Weiterhin im Store gelistet ist zum Beispiel das Magazin Eulenspiegel mit ähnlich drastischen Titelbildern, das sogar ohne Altersbeschränkung verfügbar ist. Hürtgen zufolge hatte sein Magazin als Kompromisslösung einen Antrag auf Wiederzulassung als Erwachsenen-App mit der Altersfreigabe "ab 18" gestellt. Den Antrag habe Google jedoch am heutigen Montag abgeschmettert.

Moritz Hürtgen bekräftigte auch, dass das Satiremagazin sich dem Druck aus dem Silicon Valley nicht beugen werde: "Titanic wird sich nicht selbst zensieren, um dem verkniffenen Humor von Monopolwichsern in San Fernando Valley, äh: Silicon Valley gerecht zu werden." Man werde eher den Verlust digitaler Abonnements in Kauf nehmen und den Store dauerhaft verlassen, sollte Google die Titanic-App samt Motiven nicht wieder vollständig freischalten.

In der Vergangenheit hatte es bereits ein Missverständnis mit dem App Store von Apple gegeben, das sich aber rasch klären ließ (die Sperre wurde aufgehoben, im App Store ist die Titanic-App auch weiterhin verfügbar). Bei Twitter war die leidgeprüfte Titanic ebenfalls einmal vorübergehend gesperrt gewesen.

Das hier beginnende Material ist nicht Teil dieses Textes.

Lemma pop_stack_along w b w' : pop_stack w = Ok (b, w') -> R w w'.
Proof using PreOrder0 R_put R_deliver.
  unfold pop_stack. destruct (acquireRead _) as [| |p]; [by intros [= _ <-]|done|].
  intros E. apply bind_ok in E as (h & _ & E). apply bind_ok in E as (w1 & E1 & [= _ <-]).
  apply on_queue_along. destruct (s_elementType h).
  - apply bind_ok in E1 as (t & _ & E1). apply bind_ok in E1 as (w2 & E2 & E1).
    apply bind_ok in E1 as (fb & _ & E1). apply bind_ok in E1 as (fb' & _ & [= <-]).
    apply on_queue_along. exact (R_deliver (StackEvent (TraceTaken _ _ _ _ _)) w w2 E2).
  - exact (R_deliver (StackEvent (ThreadNamed _ _)) w w1 E1).
Qed.

Lemma pop_along w b w' : pop w = Ok (b, w') -> R w w'.
Proof using PreOrder0 R_put R_deliver.
  intros E. unfold pop in E. apply bind_ok in E as ([b1 w1] & E1 & E). apply bind_ok in E as ([b2 w2] & E2 & E).
  apply bind_ok in E as ([b3 w3] & E3 & [= _ <-]).
  etrans; [by eapply pop_main_along|]. etrans; [by eapply pop_allocation_along|]. by eapply pop_stack_along.
Qed.
End Along.

(** ** Remembering what was delivered *)

(** A listener together with the items it was handed. *)
Record remembering (W : Type) := Remember { r_state : W; r_events : list event }.
Arguments Remember {W}.
Arguments r_state {W}.
Arguments r_events {W}.

Section Remembering.
Context {W : Type} `{HasQueue W} `{QueueListener W}.

#[export] Program Instance remembering_queue : HasQueue (remembering W) := {
  the_queue w := the_queue (r_state w);
  put_queue c w := Remember (put_queue c (r_state w)) (r_events w)
}.
Next Obligation. intros. apply the_queue_put. Qed.
Next Obligation. intros []. simpl. by rewrite put_queue_the. Qed.
Next Obligation. intros. simpl. by rewrite put_queue_twice. Qed.

Definition and_remember (e : event) (w : remembering W) : outcome (remembering W) :=
  w' ← deliver_event e (r_state w); Ok (Remember w' (r_events w ++ [e])).

#[export] Instance remembering_listener : QueueListener (remembering W) := {
  recordStackTrace ts t sg st tsc := and_remember (StackEvent (TraceTaken ts t sg st tsc));
  recordThread i n := and_remember (StackEvent (ThreadNamed i n));
  recordAllocation n o s := and_remember (AllocEvent (Allocated n o s));
  recordNotification k p v := and_remember (MainEvent (Notified k p v));
  recordMetricInformation i := and_remember (MainEvent (InformationSent i));
  recordMetricSamples t l := and_remember (MainEvent (SamplesSent t l));
  recordConstantMetricsComplete := and_remember (MainEvent ConstantsComplete)
}.

Lemma deliver_remembers e (w : remembering W) : deliver_event e w = and_remember e w.
Proof. by destruct e as [[]|[]|[]]. Qed.

(** Remembering changes nothing else. *)
Definition erases (w : remembering W) (w' : W) : Prop := r_state w = w'.

#[export] Instance erases_simulates : Simulates erases.
Proof.
  unfold erases. split.
  - by intros w ? <-.
  - by intros c w ? <-.
  - intros e w ? <-. rewrite deliver_remembers. unfold and_remember. by destruct (deliver_event e (r_state w)).
Qed.
End Remembering.

(** ** The history of a listener *)

Section History.
Context {W : Type} `{HasQueue W} `{QueueListener W}.

(** The items were delivered one after the other, with updates of the queues
    in between. *)
Inductive delivered (w0 : W) : list event -> W -> Prop :=
| delivered_nil : delivered w0 [] w0
| delivered_put c es w : delivered w0 es w -> delivered w0 es (put_queue c w)
| delivered_event e es w w' : delivered w0 es w -> deliver_event e w = Ok w' -> delivered w0 (es ++ [e]) w'.

(** A listener that returns for the items it accepts, and pushes nothing but
    notifications. *)
Definition responsive (accepted : event -> Prop) : Prop :=
  forall e w, accepted e -> exists w', deliver_event e w = Ok w' /\ notified (the_queue w) (the_queue w').

Program Definition history_lawful max (accepted : event -> Prop) (Hr : responsive accepted) (w0 : W) :
    LawfulListener max (remembering W) := {|
  listening w := delivered w0 (r_events w) (r_state w);
  accepts := accepted;
  heard := r_events
|}.
Next Obligation. intros. simpl. by apply delivered_put. Qed.
Next Obligation. done. Qed.
Next Obligation.
  intros max accepted Hr w0 e w Hw He _. destruct (Hr e (r_state w) He) as (w' & E & Hn).
  exists (Remember w' (r_events w ++ [e])). rewrite deliver_remembers. unfold and_remember. rewrite E.
  split; [done|]. split; [|by split]. exact (delivered_event w0 e (r_events w) (r_state w) w' Hw E).
Qed.
End History.

(** ** A listener that may fail *)

(** A listener together with the items it was handed, and whether one of them
    made it fail.  After that it keeps still. *)
Record careful (W : Type) := Careful { c_state : W; c_events : list event; c_failed : bool }.
Arguments Careful {W}.
Arguments c_state {W}.
Arguments c_events {W}.
Arguments c_failed {W}.

Section Careful.
Context {W : Type} `{HasQueue W} `{QueueListener W}.

#[export] Program Instance careful_queue : HasQueue (careful W) := {
  the_queue v := the_queue (c_state v);
  put_queue c v := Careful (put_queue c (c_state v)) (c_events v) (c_failed v)
}.
Next Obligation. intros. apply the_queue_put. Qed.
Next Obligation. intros []. simpl. by rewrite put_queue_the. Qed.
Next Obligation. intros. simpl. by rewrite put_queue_twice. Qed.

Definition careful_deliver (e : event) (v : careful W) : careful W :=
  if c_failed v then Careful (c_state v) (c_events v ++ [e]) true
  else
    match deliver_event e (c_state v) with
    | Ok w => Careful w (c_events v ++ [e]) false
    | _ => Careful (c_state v) (c_events v ++ [e]) true
    end.

#[export] Instance careful_listener : QueueListener (careful W) := {
  recordStackTrace ts t sg st tsc v := Ok (careful_deliver (StackEvent (TraceTaken ts t sg st tsc)) v);
  recordThread i n v := Ok (careful_deliver (StackEvent (ThreadNamed i n)) v);
  recordAllocation n o s v := Ok (careful_deliver (AllocEvent (Allocated n o s)) v);
  recordNotification k p x v := Ok (careful_deliver (MainEvent (Notified k p x)) v);
  recordMetricInformation i v := Ok (careful_deliver (MainEvent (InformationSent i)) v);
  recordMetricSamples t l v := Ok (careful_deliver (MainEvent (SamplesSent t l)) v);
  recordConstantMetricsComplete v := Ok (careful_deliver (MainEvent ConstantsComplete) v)
}.

Lemma deliver_careful e (v : careful W) : deliver_event e v = Ok (careful_deliver e v).
Proof using Type. by destruct e as [[]|[]|[]]. Qed.

(** Who has not failed has not failed before, and did what the listener does. *)
Definition went_well (v v' : careful W) : Prop := c_failed v' = false -> c_failed v = false.

Lemma careful_well e v v' :
  deliver_event e v = Ok v' -> c_failed v' = false ->
  c_failed v = false /\ deliver_event e (c_state v) = Ok (c_state v').
Proof using Type.
  rewrite deliver_careful. intros [= <-]. unfold careful_deliver. destruct (c_failed v); [done|].
  by destruct (deliver_event e (c_state v)).
Qed.

(** A delivery, then an update of the queues. *)
Lemma careful_then {A} e (f : CircularQueue -> CircularQueue) (a b : A) v v' :
  (w ← deliver_event e v; Ok (a, on_queue f w)) = Ok (b, v') -> c_failed v' = false ->
  c_failed v = false /\ (w ← deliver_event e (c_state v); Ok (a, on_queue f w)) = Ok (b, c_state v').
Proof using Type.
  intros E Hok. apply bind_ok in E as (v1 & E1 & [= <- <-]). destruct (careful_well e v v1 E1 Hok) as [Hv ->]. done.
Qed.

Lemma pop_main_careful v b v' :
  pop_main v = Ok (b, v') -> c_failed v' = false -> c_failed v = false /\ pop_main (c_state v) = Ok (b, c_state v').
Proof using Type.
  unfold pop_main. change (the_queue v) with (the_queue (c_state v)).
  destruct (acquireRead _) as [| |p]; [by intros [= <- <-]|done|]. intros E Hok.
  apply bind_ok in E as (h & -> & E). cbn [mbind outcome_bind]. destruct (elementType h);
    [apply (careful_then (MainEvent (Notified _ _ _)) _ _ _ _ _ E Hok)|apply (careful_then (MainEvent (InformationSent _)) _ _ _ _ _ E Hok)
    |apply (careful_then (MainEvent (SamplesSent _ _)) _ _ _ _ _ E Hok)|apply (careful_then (MainEvent ConstantsComplete) _ _ _ _ _ E Hok)].
Qed.

Lemma pop_allocation_careful v b v' :
  pop_allocation v = Ok (b, v') -> c_failed v' = false -> c_failed v = false /\ pop_allocation (c_state v) = Ok (b, c_state v').
Proof using Type.
  unfold pop_allocation. change (the_queue v) with (the_queue (c_state v)).
  destruct (acquireRead _) as [| |p]; [by intros [= <- <-]|done|]. intros E Hok.
  apply bind_ok in E as (h & -> & E). cbn [mbind outcome_bind]. apply (careful_then (AllocEvent (Allocated _ _ _)) _ _ _ _ _ E Hok).
Qed.

Lemma pop_stack_careful v b v' :
  pop_stack v = Ok (b, v') -> c_failed v' = false -> c_failed v = false /\ pop_stack (c_state v) = Ok (b, c_state v').
Proof using Type.
  unfold pop_stack. change (the_queue v) with (the_queue (c_state v)).
  destruct (acquireRead _) as [| |p]; [by intros [= <- <-]|done|]. intros E Hok.
  apply bind_ok in E as (h & -> & E). cbn [mbind outcome_bind]. apply bind_ok in E as (v3 & E3 & [= <- <-]).
  destruct (s_elementType h).
  - apply bind_ok in E3 as (t & -> & E3). apply bind_ok in E3 as (v1 & E1 & E3).
    apply bind_ok in E3 as (fb & Efb & E3). apply bind_ok in E3 as (fb' & Efb' & [= <-]).
    destruct (careful_well (StackEvent (TraceTaken _ _ _ _ _)) v v1 E1 Hok) as [Hv Ew]. split; [exact Hv|].
    cbn [mbind outcome_bind deliver_event] in Ew |- *. rewrite Ew. cbn [mbind outcome_bind].
    change (the_queue v1) with (the_queue (c_state v1)) in Efb. rewrite Efb. cbn [mbind outcome_bind]. by rewrite Efb'.
  - destruct (careful_well (StackEvent (ThreadNamed _ _)) v v3 E3 Hok) as [Hv Ew]. split; [exact Hv|].
    cbn [deliver_event] in Ew. by rewrite Ew.
Qed.

Lemma pop_careful v b v' :
  pop v = Ok (b, v') -> c_failed v' = false -> c_failed v = false /\ pop (c_state v) = Ok (b, c_state v').
Proof using Type.
  unfold pop. intros E Hok. apply bind_ok in E as ([b1 v1] & E1 & E). apply bind_ok in E as ([b2 v2] & E2 & E).
  apply bind_ok in E as ([b3 v3] & E3 & [= <- <-]).
  destruct (pop_stack_careful _ _ _ E3 Hok) as [H2 F3]. destruct (pop_allocation_careful _ _ _ E2 H2) as [H1 F2].
  destruct (pop_main_careful _ _ _ E1 H1) as [Hv F1]. split; [exact Hv|].
  rewrite F1. cbn [mbind outcome_bind]. rewrite F2. cbn [mbind outcome_bind]. by rewrite F3.
Qed.

(** The items were handed over one after the other, with updates of the queues in
    between. *)
Inductive handed (w0 : W) : list event -> careful W -> Prop :=
| handed_nil : handed w0 [] (Careful w0 [] false)
| handed_put c es v : handed w0 es v -> handed w0 es (put_queue c v)
| handed_event e es v : handed w0 es v -> handed w0 (es ++ [e]) (careful_deliver e v).

(** A listener that pushes nothing but notifications, when it returns. *)
Definition gentle (accepted : event -> Prop) : Prop :=
  forall e (w w' : W), accepted e -> deliver_event e w = Ok w' -> notified (the_queue w) (the_queue w').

Titanic hat eigenen Angaben nach gegen Googles Zensurforderung Einspruch eingelegt und erwägt nun auch, die eigene App dauerhaft aus dem Play Store zurückzuziehen. Abonnenten und Abonnentinnen werde man zwischenzeitlich "auf anderem Wege versorgen", heißt es auf der Titanic-Website.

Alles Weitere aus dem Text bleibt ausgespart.